Com a expansão das relações comerciais e a pacificação gradual da Europa,
a classe de guerreiros começou a perder força e o reconhecimento vindo das
batalhas e conquistas territoriais e concomitantemente estava ocorrendo a exaltação
de uma série de práticas que fomentavam a fixação dos proprietários de terras e os
guerreiros não proprietários de terras, se voltavam cada vez mais para a vida na
corte visto o desaparecimento de sua função como componente da organização
social.
Uma questão que Elias coloca no texto e que foi desdobrada depois por
Bourdieu é que a classe guerreira não tinha um interesse puramente econômico
para ingressar na corte porque poderia obter lucros muito maiores agregando-se a
classe burguesa em formação e expansão. Ocorre que o prestígio de participar da
nobreza era muito mais valioso e significativo para estes indivíduos.
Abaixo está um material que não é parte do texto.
(** * tagvalue: the RFC 6376 tag-list parser and the DKIM key checker

    A shallow embedding of [lexer.go] (scanner, [NewTagValue], [NewMap]) and
    of the DKIM key validator ([NewDkimKey]), followed by the properties of
    the specification that were checked against it.

    Go strings are byte sequences: they are modelled by [string], whose
    characters are the 256 values of [ascii].  Go's [int] positions are [Z].
    Go maps are stdpp's [gmap]. *)

From Stdlib Require Import ZArith String Ascii List Bool Lia.
From stdpp Require Import base option gmap strings list.
Import ListNotations.

Open Scope string_scope.
Open Scope list_scope.
Open Scope Z_scope.

(** ** Go strings *)

Module GoString.

(** [len(s)] *)
Definition len (s : string) : Z := Z.of_nat (String.length s).

(** The value of a byte. *)
Definition byteval (c : ascii) : Z := Z.of_N (N_of_ascii c).

(** The bytes of a string, the view the proofs work with. *)
Definition bytes (s : string) : list ascii := list_ascii_of_string s.

(** [s[a:b]]; Go panics unless [0 <= a <= b <= len(s)], the parser only
    slices inside these bounds. *)
Definition slice (s : string) (a b : Z) : string :=
  string_of_list_ascii (take (Z.to_nat (b - a)) (drop (Z.to_nat a) (bytes s))).

(** [s[a:]] *)
Definition slice_from (s : string) (a : Z) : string :=
  string_of_list_ascii (drop (Z.to_nat a) (bytes s)).

(** [s[i]], used below only after a length check. *)
Definition at_ (s : string) (i : nat) : Z :=
  match String.get i s with
  | Some c => byteval c
  | None => 0
  end.

(** [strings.HasPrefix(s, prefix)] *)
Definition HasPrefix (s prefix : string) : bool := String.prefix prefix s.

End GoString.
Import GoString.

(** ** unicode/utf8 *)

Definition rune := Z.

Module utf8.

Definition RuneError : rune := 0xFFFD.
Definition RuneSelf : Z := 0x80.

Definition maskx : Z := 0x3F.
Definition mask2 : Z := 0x1F.
Definition mask3 : Z := 0x0F.
Definition mask4 : Z := 0x07.
Definition locb : Z := 0x80.
Definition hicb : Z := 0xBF.

(** The size recorded in the table [first] for a leading byte: 1 for
    ASCII, 0 for a byte that cannot start a sequence, else 2, 3 or 4. *)
Definition first_size (s0 : Z) : Z :=
  if s0 <? 0x80 then 1
  else if s0 <? 0xC2 then 0
  else if s0 <? 0xE0 then 2
  else if s0 <? 0xF0 then 3
  else if s0 <? 0xF5 then 4
  else 0.

(** The accept range recorded for a leading byte: the bounds on the
    second byte. *)
Definition acceptRange (s0 : Z) : Z * Z :=
  if s0 =? 0xE0 then (0xA0, hicb)
  else if s0 =? 0xED then (locb, 0x9F)
  else if s0 =? 0xF0 then (0x90, hicb)
  else if s0 =? 0xF4 then (locb, 0x8F)
  else (locb, hicb).

(** [utf8.DecodeRuneInString]: the first rune of [s] and its width in
    bytes; [(RuneError, 0)] on the empty string and [(RuneError, 1)] on
    an invalid encoding. *)
Definition DecodeRuneInString (s : string) : rune * Z :=
  let n := len s in
  if n <? 1 then (RuneError, 0) else
  let s0 := at_ s 0 in
  let sz := first_size s0 in
  if sz =? 1 then (s0, 1) else
  if sz =? 0 then (RuneError, 1) else
  let '(lo, hi) := acceptRange s0 in
  if n <? sz then (RuneError, 1) else
  let s1 := at_ s 1 in
  if (s1 <? lo) || (hi <? s1) then (RuneError, 1) else
  if sz <=? 2 then
    (Z.lor (Z.shiftl (Z.land s0 mask2) 6) (Z.land s1 maskx), 2) else
  let s2 := at_ s 2 in
  if (s2 <? locb) || (hicb <? s2) then (RuneError, 1) else
  if sz <=? 3 then
    (Z.lor (Z.lor (Z.shiftl (Z.land s0 mask3) 12)
                  (Z.shiftl (Z.land s1 maskx) 6))
           (Z.land s2 maskx), 3) else
  let s3 := at_ s 3 in
  if (s3 <? locb) || (hicb <? s3) then (RuneError, 1) else
  (Z.lor (Z.lor (Z.lor (Z.shiftl (Z.land s0 mask4) 18)
                       (Z.shiftl (Z.land s1 maskx) 12))
                (Z.shiftl (Z.land s2 maskx) 6))
         (Z.land s3 maskx), 4).

End utf8.

(** ** strings *)

Module strings.

(** The scan behind [strings.IndexRune]: [s] is what is left of the
    string at byte offset [i]; [skip] bytes still belong to the rune
    decoded last. *)
Fixpoint IndexRune_from (i : Z) (skip : nat) (s : string) (r : rune) : Z :=
  match s with
  | EmptyString => -1
  | String _ s' =>
      match skip with
      | S k => IndexRune_from (i + 1) k s' r
      | O =>
          let '(c, w) := utf8.DecodeRuneInString s in
          if c =? r then i
          else IndexRune_from (i + 1) (Z.to_nat w - 1) s' r
      end
  end.

(** [strings.IndexRune(s, r)]: the byte offset of the first rune of [s]
    equal to [r], or -1.  An invalid byte of [s] reads as
    [utf8.RuneError], so that value finds the first invalid byte as in
    Go; [eof] and the other invalid code points are never decoded, so
    they are never found. *)
Definition IndexRune (s : string) (r : rune) : Z := IndexRune_from 0 0 s r.

(** [strings.Split(s, sep)] for a separator of one byte (the validator
    splits on a colon only). *)
Fixpoint Split_acc (cur : string) (s : string) (sep : ascii) : list string :=
  match s with
  | EmptyString => [cur]
  | String c s' =>
      if Ascii.eqb c sep then cur :: Split_acc EmptyString s' sep
      else Split_acc (cur +:+ String c EmptyString) s' sep
  end.

Definition Split (s : string) (sep : ascii) : list string :=
  Split_acc EmptyString s sep.

End strings.

(** ** The scanner *)

Definition eof : rune := -1.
Ao ingressarem
à corte iriam compartilhar o poder simbólico exercido pelo rei e todos os que
compunham a corte, algo referenciado e almejado, legitimado pelo reconhecimento
coletivo da vida social.
O estabelecimento da corte absolutista trouxe o deslocamento da influencia
exercida mediante a violência física para a influência exercida por meio do prestígio.
Este poder de coerção que age no plano dos significados passou a ser buscado e
uma teia de relações amistosas e trocas de favores era necessária para se alcançar
o quantitativo de prestígio necessário a ponto de fazer suas opiniões audíveis aos
mais poderosos politicamente e ao rei em máxima instância.
Esse deslocamento da capacidade de agir e influenciar, Elias afirma que
resultou em um indivíduo que foi exercitando a capacidade de simular sentimentos,
manipular, impor-se comportamentos não naturais, domando seu gestual para assim
alcançar a diferenciação exigida pela presença na corte. Dessa forma, as mudanças
socias desencadeiam mudanças individuais, mantendo-se as estruturas pelas quais
o processo ocorre. Isto ocorre de forma lenta e gradual, mas é por isso que a
proposta metodológica de Norbert Elias consegui desenrolar-se por meio de estudos
de períodos extensos de tempo, observando o material documental que expressa
séculos de vida social na Europa.
Norbert Elias elaborou uma obra extensa que visou explicar o processo pelo
qual as transformações sociais implicaram nas mudanças comportamentais
individuais e como as racionalidades foram construídas a partir de mecanismos que
impuseram o Estado como elemento centralizador de poder econômico e também
simbólico, impondo as normas sociais desejáveis mediante a imposição de violência
física e simbólica.

BIBLIOGRAFIA:

ELIAS, Norbert. O Processo Civilizador. Volume 2: Formação do Estado e


Civilização. Rio de Janeiro. Jorge Zahar. 1993.